# Looking for someone with good beagles to hunt my property



## mrd (Feb 21, 2006)

I live in Washtenaw county and have about 120 acres of really good rabbit cover to hunt and another 80 acres that I have access to. I am primarily a bird hunter and have bird dogs but several years ago some older guys from Monroe showed up and asked permission and my neighbor and I hunted with them. They had great beagles and came out a couple times a year every year for 10 years or so until they weren't able to hunt anymore. When they were hunting here their dogs were pretty much running rabbits the whole time they were here. I replaced them with a couple of younger guys but family and work has gotten in the way of running rabbits. I could buy my own beagles but the duck and grouse dogs would take exception. PM me if you are interested in coming out to hunt.


----------



## Dead Bird (Oct 2, 2001)

I like the note on the pups you already have.... waterfowl and upland are my passion....

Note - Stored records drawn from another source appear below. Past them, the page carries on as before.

(* ===== verification/Leader.v ===== *)
(** * Leader values and options ([bluetape/leader/_values.py], [_options.py], [_results.py])

    The immutable values of the leader contracts and the checks of their
    constructors.  A [timedelta] is its length in microseconds, a [datetime] its
    distance from the epoch in microseconds with what its time zone says; an
    argument that must be of an exact class is [Exact] or of [AnotherClass]. *)

From S2P Require Import Prelude Python.
Open Scope Z_scope.

Inductive arg (A : Type) : Type :=
| Exact (a : A)
| AnotherClass.
Arguments Exact {A} a.
Arguments AnotherClass {A}.

(** ** Durations *)

Abbreviation timedelta := Z.

Definition MICROSECONDS_PER_DAY : Z := 86400000000.

(** The attributes of a normalised [timedelta]. *)
Definition td_days (d : timedelta) : Z := d / MICROSECONDS_PER_DAY.
Definition td_seconds (d : timedelta) : Z := (d mod MICROSECONDS_PER_DAY) / 1000000.
Definition td_microseconds (d : timedelta) : Z := (d mod MICROSECONDS_PER_DAY) mod 1000000.

(** [d / n]: to the nearest microsecond, ties to even. *)
Definition td_divide (d : timedelta) (n : Z) : timedelta :=
  let q := d / n in
  let r := d mod n in
  if (n <? 2 * r) || ((2 * r =? n) && Z.odd q) then q + 1 else q.

(** ** Lease values *)

(** The time zone of a [datetime]: none, an exact [timezone] or [ZoneInfo] with
    its offset at that time, or another class. *)
Inductive tzinfo : Type :=
| Naive
| KnownZone (utcoffset : timedelta)
| OtherZone.

Record datetime : Type := {
  dt_time : Z;
  dt_zone : tzinfo;
}.

(** The first and the last microsecond a [datetime] can name: the years 1 to 9999. *)
Definition MIN_DATETIME : Z := -62135596800000000.
Definition MAX_DATETIME : Z := 253402300799999999.

(** [d + delta]. *)
Definition datetime_add (d : datetime) (delta : timedelta) : outcome datetime :=
  let t := dt_time d + delta in
  if (t <? MIN_DATETIME) || (MAX_DATETIME <? t) then Raised OverflowError
  else Returned {| dt_time := t; dt_zone := dt_zone d |}.

Definition require_optional_utc_datetime (value : option (arg datetime)) (field_name : string)
    : outcome (option datetime) :=
  match value with
  | None => Returned None
  | Some AnotherClass => Raised (TypeError (field_name +:+ " must be an exact datetime or None"))
  | Some (Exact d) =>
      match dt_zone d with
      | KnownZone 0 => Returned (Some d)
      | _ => Raised (ValueError (field_name +:+ " must be an aware UTC datetime"))
      end
  end.

Definition require_exact {A} (value : arg A) (message : string) : outcome A :=
  match value with Exact a => Returned a | AnotherClass => Raised (TypeError message) end.

Definition require_optional {A} (value : option (arg A)) (message : string) : outcome (option A) :=
  match value with
  | None => Returned None
  | Some v => match require_exact v message with Returned a => Returned (Some a) | Raised e => Raised e end
  end.

Record LeaderLease : Type := {
  audit_leader_id : pystr;
  lease_node_id : option pystr;
  elected_at : option datetime;
  lease_until : option datetime;
}.

Definition make_leader_lease (leader_id : arg pystr) (node : option (arg pystr))
    (elected until : option (arg datetime)) : outcome LeaderLease :=
  match require_exact leader_id "audit_leader_id must be an exact str" with
  | Raised e => Raised e
  | Returned i =>
    match require_optional node "node_id must be an exact str" with
    | Raised e => Raised e
    | Returned n =>
      match require_optional_utc_datetime elected "elected_at" with
      | Raised e => Raised e
      | Returned at_ =>
        match require_optional_utc_datetime until "lease_until" with
        | Raised e => Raised e
        | Returned u =>
            Returned {| audit_leader_id := i; lease_node_id := n; elected_at := at_; lease_until := u |}
        end
      end
    end
  end.

Record FencedLeaderLease : Type := {
  fl_lease : LeaderLease;
  fl_fencing_token : Z;
}.

Definition make_fenced_lease (lease : outcome LeaderLease) (token : arg Z)
    : outcome FencedLeaderLease :=
  match lease with
  | Raised e => Raised e
  | Returned l =>
      match token with
      | AnotherClass => Raised (TypeError "fencing_token must be an exact int")
      | Exact n =>
          if n <? 1 then Raised (ValueError "fencing_token must be positive")
          else Returned {| fl_lease := l; fl_fencing_token := n |}
      end
  end.

(** ** Options *)

Record LeaderElectionOptions : Type := {
  wait_time : timedelta;
  lease_time : timedelta;
  node_id : option pystr;
  min_lease_time : timedelta;
  auto_renew : bool;
  renew_interval : option timedelta;
}.

Definition default_options : LeaderElectionOptions := {|
  wait_time := 5000000;
  lease_time := 60000000;
  node_id := None;
  min_lease_time := 0;
  auto_renew := false;
  renew_interval := None;
|}.

(** The bytes of one code point in UTF-8; [None] for a surrogate. *)
Definition utf8_length (c : Z) : option Z :=
  if (55296 <=? c) && (c <=? 57343) then None
  else Some (if c <? 128 then 1 else if c <? 2048 then 2 else if c <? 65536 then 3 else 4).

(** [len(s.encode())]. *)
Fixpoint encoded_length (s : pystr) : option Z :=
  match s with
  | [] => Some 0
  | c :: s' =>
      match utf8_length c, encoded_length s' with
      | Some n, Some m => Some (n + m)
      | _, _ => None
      end
  end.

Definition MAX_NODE_ID_BYTES : Z := 256.

Definition validate_node_id (node : pystr) : outcome unit :=
  match encoded_length node with
  | None => Raised InvalidLeaderOptionsError
  | Some n =>
      if bool_decide (node = []) || forallb is_space node || (MAX_NODE_ID_BYTES <? n)
      then Raised InvalidLeaderOptionsError else Returned tt
  end.

(** [__post_init__], on arguments of the exact classes. *)
Definition check_options (o : LeaderElectionOptions) : outcome LeaderElectionOptions :=
  if (wait_time o <? 0) || (lease_time o <=? 0) then Raised InvalidLeaderOptionsError
  else if negb ((0 <=? min_lease_time o) && (min_lease_time o <=? lease_time o))
  then Raised InvalidLeaderOptionsError
  else
    match (match node_id o with None => Returned tt | Some n => validate_node_id n end) with
    | Raised e => Raised e
    | Returned _ =>
        match renew_interval o with
        | None =>
            if auto_renew o then
              let derived := td_divide (lease_time o) 3 in
              if derived <=? 0 then Raised InvalidLeaderOptionsError
              else Returned {| wait_time := wait_time o; lease_time := lease_time o;
                               node_id := node_id o; min_lease_time := min_lease_time o;
                               auto_renew := true; renew_interval := Some derived |}
            else Returned o
        | Some interval =>
            if negb ((0 <? interval) && (interval <? lease_time o))
            then Raised InvalidLeaderOptionsError else Returned o
        end
    end.

(** The constructor, with its checks of the arguments' classes. *)
Definition make_options (wait lease : arg timedelta) (node : option (arg pystr))
    (min_lease : arg timedelta) (renew : arg bool) (interval : option (arg timedelta))
    : outcome LeaderElectionOptions :=
  match require_exact wait "wait_time must be an exact timedelta",
        require_exact lease "lease_time must be an exact timedelta",
        require_exact min_lease "min_lease_time must be an exact timedelta",
        require_exact renew "auto_renew must be an exact bool",
        require_optional interval "renew_interval must be an exact timedelta",
        require_optional node "node_id must be an exact str" with
  | Raised e, _, _, _, _, _ | _, Raised e, _, _, _, _ | _, _, Raised e, _, _, _
  | _, _, _, Raised e, _, _ | _, _, _, _, Raised e, _ | _, _, _, _, _, Raised e => Raised e
  | Returned w, Returned l, Returned m, Returned r, Returned i, Returned n =>
      check_options {| wait_time := w; lease_time := l; node_id := n; min_lease_time := m;
                       auto_renew := r; renew_interval := i |}
  end.

(** ** Results *)

Inductive LeaderRunResult (T LeaseT : Type) : Type :=
| Elected (value : T) (lease : LeaseT)
| Skipped
| ActionFailed (cause : exn) (lease : LeaseT).
Arguments Elected {T LeaseT}.
Arguments Skipped {T LeaseT}.
Arguments ActionFailed {T LeaseT}.

Inductive RenewOutcome : Type :=
| Renewed (observed_lease_until : option datetime)
| NotHeld
| RenewBackendFailure (cause : exn).

(** [isinstance(e, LeaderError)]. *)
Definition is_LeaderError (e : exn) : bool :=
  match e with
  | LeaderBackendError | LeaderLeaseLostError | LeaderReleaseError | InvalidLeaderOptionsError
  | InvalidLockNameError | LeaderExecutionError _ _ => true
  | _ => false
  end.

(** ** Lemmas *)

(** Options that the constructor accepts. *)
Record valid_options (o : LeaderElectionOptions) : Prop := {
  vo_wait : 0 <= wait_time o;
  vo_lease : 0 < lease_time o;
  vo_min : 0 <= min_lease_time o <= lease_time o;
  vo_interval i : renew_interval o = Some i -> 0 < i < lease_time o;
  vo_auto : auto_renew o = true -> is_Some (renew_interval o);
}.

Lemma td_divide_third d : 0 < d -> 0 < td_divide d 3 -> td_divide d 3 < d.
Proof.
  unfold td_divide. intros Hd Hq. pose proof (Z.div_mod d 3). pose proof (Z.mod_pos_bound d 3).
  destruct (_ || _) eqn:E; [|lia]. apply orb_true_iff in E.
  assert (3 < 2 * (d mod 3)) by (destruct E; lia). lia.
Qed.

Lemma check_options_valid o o' : check_options o = Returned o' -> valid_options o'.
Proof.
  unfold check_options. intros Hc.
  destruct ((wait_time o <? 0) || (lease_time o <=? 0)) eqn:E1; [done|].
  destruct (negb ((0 <=? min_lease_time o) && (min_lease_time o <=? lease_time o))) eqn:E2; [done|].
  destruct (match node_id o with None => _ | Some _ => _ end); [|done].
  destruct (renew_interval o) as [i|] eqn:Ei.
  - destruct (negb ((0 <? i) && (i <? lease_time o))) eqn:E3; [done|]. injection Hc as <-.
    constructor; try lia; rewrite Ei; [intros ? [= <-]; lia|by eexists].
  - destruct (auto_renew o) eqn:Ea.
    + destruct (Z.leb_spec (td_divide (lease_time o) 3) 0); [done|]. injection Hc as <-.
      constructor; cbn; try lia; [|by eexists]. intros i [= <-]. split; [done|].
      apply td_divide_third; lia.
    + injection Hc as <-. constructor; try lia; rewrite ?Ei; [done|]. intros; congruence.
Qed.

I started letting my two labs run rabbits... it was so nice in January I wanted them to get some exercise.. and maybe me as well... they definitely don't "run" them but they find them and chase them for a little ways till the rabbit gives them the slip... I call them back because I don't like big running pups.... they do have fun....

I have not yet to shot a rabbit with them yet because of safety reasons but they love chasing them.... the guys that have gone with me have shot a few... and I do trust them... that is a key to who you take....

just an idea.... get to work your pups and get out....


----------



## 48180 Hunter (Jun 21, 2009)

I would B Interested. I tried to message U, but not sure if it went through. This new layout of the Forum I'm not used to it. Thanks


----------



## bigcatjake (Mar 25, 2012)

I sent you a message as well. Hopefully you got it, this new format is taking a while for me to get used to.


----------



## reddog1 (Jan 24, 2009)

I also sent you a message. I would be interested in bringing my beagles out


----------